What to do:
Go to the line that contains "mkNN (ControllerNamespace cg)" and transcribe from there to the end of the entries, that line and the last one included.

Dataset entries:
------------------------------------

(* ===== verification/ConvergeSpec.v ===== *)
(** What the convergence of a workload cluster promises: against an API server
    that answers, one run takes every slice to the state the desired gateways
    ask for and leaves the rest alone; a second run changes nothing. *)
From S2P Require Import Prelude GoStrings K8s Kube KubeMem ClusterGateway ClusterGatewaySpec.
From S2P Require Import Converge.
#[local] Open Scope string_scope.
#[local] Open Scope list_scope.

(** * Definitions *)

(** The key of a name in the maps of [diffCluster]. *)
Definition key_of (n : NamespacedName) : string := nn_namespace n +:+ "/" +:+ nn_name n.

(** A slice this GatewayDNS may change or delete. *)
Definition owned `{Naming} (gd : NamespacedName) (s : EndpointSlice) : bool :=
  match map_get (om_Annotations (es_meta s)) DNSHostnameAnnotation,
        map_get (om_Annotations (es_meta s)) GatewayDNSRefAnnotation with
  | Some _, Some ref => bool_decide (ref = NamespacedName_String gd)
  | _, _ => false
  end.

(** The slice a gateway asks for: none while its cluster cannot be queried. *)
Definition desired_slice `{Naming} (cg : ClusterGateway) : option EndpointSlice :=
  if Unreachable cg then None
  else match ToEndpointSlice cg with Ok d => Some d | _ => None end.

(** The stored slice [s] has the contents of the desired slice [d] and belongs to
    this GatewayDNS. *)
Record in_sync `{Naming} (gd : NamespacedName) (d s : EndpointSlice) : Prop := {
  sync_hostname : ∃ host, map_get (om_Annotations (es_meta d)) DNSHostnameAnnotation = Some host ∧
    map_get (om_Annotations (es_meta s)) DNSHostnameAnnotation = Some host;
  sync_owner : map_get (om_Annotations (es_meta s)) GatewayDNSRefAnnotation =
    Some (NamespacedName_String gd);
  sync_type : es_AddressType s = es_AddressType d;
  sync_endpoints : es_Endpoints s = es_Endpoints d;
  sync_ports : es_Ports s = es_Ports d;
}.

(** The name under which the slice of a gateway is stored. *)
Definition slice_name (cg : ClusterGateway) : NamespacedName :=
  mkNN (ControllerNamespace cg) (endpointSliceName cg).

(** The gateway that asks for the slice [n]; of several the last. *)
Definition filed_under (gws : list ClusterGateway) (n : NamespacedName) : option ClusterGateway :=
  last (filter (λ cg, slice_name cg = n) gws).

------------------------------------

Response below:
  mkNN (ControllerNamespace cg) (endpointSliceName cg).

(** The gateway that asks for the slice [n]; of several the last. *)
Definition filed_under (gws : list ClusterGateway) (n : NamespacedName) : option ClusterGateway :=
  last (filter (λ cg, slice_name cg = n) gws).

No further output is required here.